In Northern Ireland, radical change is needed to help fight sectarianism. The young, are perhaps the most sectarian in Northern Ireland, perhaps as they cannot remember the horrors of thousands dead in the British Isles because of the Troubles. But there is still segregation. The only way we can tackle sectarianism is through forced integration of schools.

Re: Just one of the differences... (#29)

Exactly. We shouldn't move at a snail's pace if we know something is right.

Re: Just one of the differences... (#30)

I agree entirely.

Re: Just one of the differences... (#22)

Interesting - I hope more evidence for gays is forthcoming soon. It's interesting though that in this paper's research findings, all the findings on emotional and social development in fact relate to lesbians, yet the authors generalise in their conclusions to both lesbians and gays - though they do concede that the samples are small and unrepresentative, with young children. Interesting nonetheless - I know there are studies ongoing at the minute, so the sooner we know more the better; the problem is of course that we want some strong longitudinal evidence from children raised exclusively by gays - whilst this is a growing group, it's still very small.

Re: Just one of the differences... (#23)

Kids will always get picked on and while you wouldn't want to under emphasise the effect this could have on a kid, I don't think it would be productive to legislate on the basis that a kid could be bullied by it at school. Kids will be bullied about anything which makes them different, from disabilities, the wrong clothes or gay parents.

As for studies, I suppose I'd lean towards the argument where until studies show gay men can't raise kids, I'd say they can raise kids.

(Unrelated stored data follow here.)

(** * A price-time priority order book: the embedding of [app.py]

    The book keeps two doubly-linked chains of resting orders (bids and
    asks), each ended by a terminal node.  Orders are Python objects that
    are mutated in place ([volume], [prevnd], [nextnd]), so the model is
    a store of objects indexed by locations, a book record holding the two
    head pointers and the two effective prices, and the trace of executions
    written to standard output. *)

From stdpp Require Import gmap strings list fin_maps.
From Stdlib Require Import ZArith Lia.

Local Open Scope Z_scope.

(** ** Values *)

(** Prices are Python floats.  The book only compares them, and every
    float other than NaN is either an infinity or an integer multiple of
    the smallest subnormal, so the extended integers carry the same order.
    The one other use of a price is [int(price)] in [execute_order], of
    which the model keeps whether it is defined: it is on the finite floats
    and raises on the two infinities.  NaN is not a price. *)
Inductive Price : Type :=
| NegInf
| Fin (z : Z)
| PosInf.

Definition price_lt (a b : Price) : bool :=
  match a, b with
  | NegInf, NegInf => false
  | NegInf, _ => true
  | Fin x, Fin y => x <? y
  | Fin _, PosInf => true
  | _, _ => false
  end.

Definition price_gt (a b : Price) : bool := price_lt b a.
(** * ez_lib.postgres: pooled session manager and model helpers

    A shallow embedding of [src/ez_lib/postgres.py]: the class
    [AsyncPgWrapper] (pool life cycle and the [get_session] scope), the
    declarative base [AbstractModelHelper] ([from_dict], [to_values_dict],
    [_log_field_not_found]) and the helper [model_list_to_dict].

    Python objects are records, the class attribute [AsyncPgWrapper.log]
    and everything observable (log calls, calls on a leased session) live
    in an explicit [world] that is threaded through the code, and a raised
    exception is a value of [exn]. *)

From Stdlib Require Import ZArith String Ascii List.
From stdpp Require Import base gmap strings list pretty.

Set Warnings "-register-all".

(** ** Python values and exceptions *)

(** The values of [ez_lib.types.json_types], which are also the values a
    model attribute holds, and [VObject] for any other object (a method,
    a table, a registry), named by [ident] and taken to have no
    [__bool__], [__len__], [__eq__], [__hash__] or [__getitem__] of its
    own.  [float] is not represented. *)
Inductive pyval :=
| VNone
| VBool (b : bool)
| VInt (n : Z)
| VStr (s : string)
| VList (items : list pyval)
| VDict (entries : gmap string pyval)
| VObject (ident : string).

(** The exceptions this module raises or lets through.  [OtherError] stands
    for any exception raised by caller code inside a session scope. *)
Inductive exn :=
| KeyError (key : string)
| TypeError
| AttributeError
| RuntimeError (msg : string)
| DictKeyMapError (model_cls id_field_name : string)
| OtherError (cls msg : string).

Inductive result (A : Type) :=
| Ok (a : A)
| Raise (e : exn).
Arguments Ok {A} a.
Arguments Raise {A} e.

Definition is_ok {A} (r : result A) : bool :=
  match r with Ok _ => true | Raise _ => false end.

(** [bool(v)] *)
Definition truthy (v : pyval) : bool :=
  match v with
  | VNone => false
  | VBool b => b
  | VInt n => negb (n =? 0)%Z
  | VStr s => negb (String.eqb s "")
  | VList items => match items with [] => false | _ => true end
  | VDict entries => negb (bool_decide (entries = ∅))
  | VObject _ => true
  end.

(** [f[k]] for a string [k]: a dictionary raises [KeyError] on an absent
    key, every other value raises [TypeError]. *)
Definition py_getitem (f : pyval) (k : string) : result pyval :=
  match f with
  | VDict entries =>
      match entries !! k with
      | Some v => Ok v
      | None => Raise (KeyError k)
      end
  | _ => Raise TypeError
  end.

(** ** Loggers, sessions and the world *)

Record Logger := { logger_name : string }.

Inductive level := DEBUG | INFO | ERROR.

(** The awaited calls on a leased [AsyncSession]. *)
Inductive session_call := SCommit | SRollback | SClose | SExecute (stmt : string).

Record AsyncSession := { session_id : nat }.

Inductive event :=
| EvLog (lg : Logger) (lv : level) (msg : string)
| EvSession (s : AsyncSession) (c : session_call).

(** [cls_log] is the class attribute [AsyncPgWrapper.log]; [trace] records
    every log call and every call on a session, oldest first. *)
Record world := {
  cls_log : option Logger;
  trace : list event;
  next_session : nat;
}.

Definition emit (ev : event) (w : world) : world :=
  {| cls_log := cls_log w; trace := trace w ++ [ev]; next_session := next_session w |}.

Definition set_cls_log (log : option Logger) (w : world) : world :=
  {| cls_log := log; trace := trace w; next_session := next_session w |}.

(** ** The driver

    [create_async_engine], the pool behind an engine, [Pool.dispose] and
    the sessions are SQLAlchemy's, not this repository's: they are an
    interface.  An awaited call on a session returns or raises:
    [session_raises s c tr] is the exception the call [c] on session [s]
    raises when made after the events [tr], if it raises. *)
Class Driver := {
  Pool : Type;
  create_pool : string → Z → Z → Z → Z → bool → Pool;
  pool_dispose : Pool → Pool;
  session_raises : AsyncSession → session_call → list event → option exn;
}.

(** [await session.c()]: the call is recorded, and returns or raises. *)
Definition session_await `{Driver} (s : AsyncSession) (c : session_call) (w : world)
    : option exn * world :=
  (session_raises s c (trace w), emit (EvSession s c) w).

Definition session_rollback `{Driver} (s : AsyncSession) : world → option exn * world :=
  session_await s SRollback.
Definition session_close `{Driver} (s : AsyncSession) : world → option exn * world :=
  session_await s SClose.
Definition session_commit `{Driver} (s : AsyncSession) : world → option exn * world :=
  session_await s SCommit.

(** A concrete driver: a pool is the list of its idle connections, as many
    as [pool_size] once warmed up; disposing drops them all; no call on a
    session raises. *)
Definition idle_list_driver : Driver := {|
  Pool := list nat;
  create_pool := λ _ pool_size _ _ _ _, seq 0 (Z.to_nat pool_size);
  pool_dispose := λ _, [];
  session_raises := λ _ _ _, None;
|}.

(** The same driver on a connection that was lost: every rollback raises. *)
Definition lost_connection_driver : Driver := {|
  Pool := list nat;
  create_pool := λ _ pool_size _ _ _ _, seq 0 (Z.to_nat pool_size);
  pool_dispose := λ _, [];
  session_raises := λ _ c _,
    match c with
    | SRollback => Some (OtherError "InterfaceError" "connection is closed")
    | _ => None
    end;
|}.

(** ** AsyncPgWrapper *)

Record AsyncEngine `{Driver} := {
  url : string;
  pool : Pool;
}.

Record async_sessionmaker := {
  bind : string;
  expire_on_commit : bool;
  autoflush : bool;
}.

Record AsyncPgWrapper `{Driver} := {
  _host : string;
  _port : Z;
  _user : string;
  _passwd : string;
  _db_name : string;
  _pool_size : Z;
  _pool_max_overflow : Z;
  _pool_timeout : Z;
  _pool_recycle : Z;
  _engine : option AsyncEngine;
  _session_maker : option async_sessionmaker;
}.

(** [AsyncPgWrapper.__init__]: stores the configuration and assigns the
    class attribute [AsyncPgWrapper.log]. *)
Definition __init__ `{Driver} (host : string) (port : Z) (user passwd db_name : string)
    (pool_size pool_max_overflow pool_timeout pool_recycle : Z)
    (log : option Logger) (w : world) : AsyncPgWrapper * world :=
  ({| _host := host; _port := port; _user := user; _passwd := passwd;
      _db_name := db_name; _pool_size := pool_size;
      _pool_max_overflow := pool_max_overflow;
      _pool_timeout := pool_timeout; _pool_recycle := pool_recycle;
      _engine := None; _session_maker := None |},
   set_cls_log log w).

Definition _mk_conn_str `{Driver} (self : AsyncPgWrapper) : string :=
  "postgresql+asyncpg://" +:+ _user self +:+ ":" +:+ _passwd self +:+ "@" +:+
  _host self +:+ ":" +:+ pretty (_port self) +:+ "/" +:+ _db_name self.

Definition init `{Driver} (self : AsyncPgWrapper) (w : world) : AsyncPgWrapper * world :=
  let engine :=
    {| url := _mk_conn_str self;
       pool := create_pool (_mk_conn_str self) (_pool_size self)
                 (_pool_max_overflow self) (_pool_timeout self)
                 (_pool_recycle self) false |} in
  let session_maker :=
    {| bind := url engine; expire_on_commit := false; autoflush := true |} in
  ({| _host := _host self; _port := _port self; _user := _user self;
      _passwd := _passwd self; _db_name := _db_name self;
      _pool_size := _pool_size self;
      _pool_max_overflow := _pool_max_overflow self;
      _pool_timeout := _pool_timeout self;
      _pool_recycle := _pool_recycle self;
      _engine := Some engine; _session_maker := Some session_maker |},
   match cls_log w with
   | Some lg => emit (EvLog lg INFO "Postgres Connection Pool Created.") w
   | None => w
   end).

(** The module-level name [async_sessionmaker] is the class imported from
    [sqlalchemy.ext.asyncio]; a class is truthy. *)
Definition async_sessionmaker_truthy : bool := true.

(** Calling the session factory: a new session object, no driver call. *)
Definition session_maker_call (sm : async_sessionmaker) (w : world) : AsyncSession * world :=
  ({| session_id := next_session w |},
   {| cls_log := cls_log w; trace := trace w; next_session := S (next_session w) |}).

Definition rollback_msg (exn_str : exn → string) (e : exn) : string :=
  "Error during leased SQL Alchemy Postgres AsyncSession, Rolling Back the tx..." +:+
  String (ascii_of_nat 10) "error=" +:+ exn_str e.
Definition length (s : t) : Z := Z.of_nat (List.length s).
Definition at' (s : t) (i : Z) : option QChar.t := at_ s i.
(** [QString::right] compares [n] as an unsigned number: a negative [n]
    gives the whole string. *)
Definition right (s : t) (n : Z) : t := if n <? 0 then s else lastn n s.
Definition trimmed (s : t) : t := strip QChar.isSpace s.
Definition append (s x : t) : t := s ++ x.
Definition appendChar (s : t) (c : byte) : t := s ++ [QChar.fromLatin1 c].
Definition prependChar (s : t) (c : byte) : t := QChar.fromLatin1 c :: s.
Definition eqb (a b : t) : bool := list_eqb QChar.eqb a b.
End QString.

(** ** QByteArray *)

Module QByteArray.
Definition t := list byte.

Definition lit (s : string) : t := list_byte_of_string s.

(** The C-locale [isspace]: tab, LF, VT, FF, CR and the space. *)
Definition isSpace (b : byte) : bool :=
  let n := Byte.to_N b in
  (N.eqb n 32 || ((9 <=? n) && (n <=? 13)))%N.

Definition size (b : t) : Z := Z.of_nat (List.length b).
Definition isEmpty (b : t) : bool :=
  match b with [] => true | _ => false end.
Definition indexOf (b : t) (c : byte) : Z := indexFrom Byte.eqb c b 0.
Definition right (b : t) (n : Z) : t := lastn n b.
Definition trimmed (b : t) : t := strip isSpace b.
Definition eqb (a b : t) : bool := list_eqb Byte.eqb a b.
End QByteArray.

(** [QString::toUtf8].  Code units below 0x80 are one byte, below 0x800 two
    bytes, the rest of the basic plane three bytes; a high surrogate followed
    by a low one is combined into a four-byte sequence and a lone surrogate
    is replaced by U+FFFD. *)
Module Utf8.
Definition byte_of (n : N) : byte :=
  match Byte.of_N (n mod 256) with Some b => b | None => x00 end.

Definition isHigh (c : N) : bool := ((55296 <=? c) && (c <=? 56319))%N.
Definition isLow (c : N) : bool := ((56320 <=? c) && (c <=? 57343))%N.

Definition encode (u : N) : list byte :=
  (if u <? 128 then [byte_of u]
   else if u <? 2048 then [byte_of (192 + u / 64); byte_of (128 + u mod 64)]
   else if u <? 65536 then
     [byte_of (224 + u / 4096); byte_of (128 + (u / 64) mod 64);
      byte_of (128 + u mod 64)]
   else
     [byte_of (240 + u / 262144); byte_of (128 + (u / 4096) mod 64);
      byte_of (128 + (u / 64) mod 64); byte_of (128 + u mod 64)])%N.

Re: Just one of the differences... (#24)

Yes, on reflection I think that may be true. However, on a general level, knee-jerk ideological responses should never be maintained in the face of contrary empirical evidence - so if further studies show lesbian parenting to damage kids, we must act on that. I think it unlikely, personally, that any profound ill-effects will be found - but perhaps it is better to be safe than sorry...I'm not sure...

Re: Just one of the differences... (#26)

Well, we're then into the territory of the rights of the child versus rights of the parents.

Personally, and I think most here would agree with me, I'd come down on the rights and well being of the child well ahead of the rights and well being of the parents.

Should evidence be found that definitively states one way or another that it's either "normal" or detrimental to the child's well being then so be it. That should become the general trend and law.

Re: Just one of the differences... (#27)

It's ok for Lesbians but not gays, hows that for being two faced.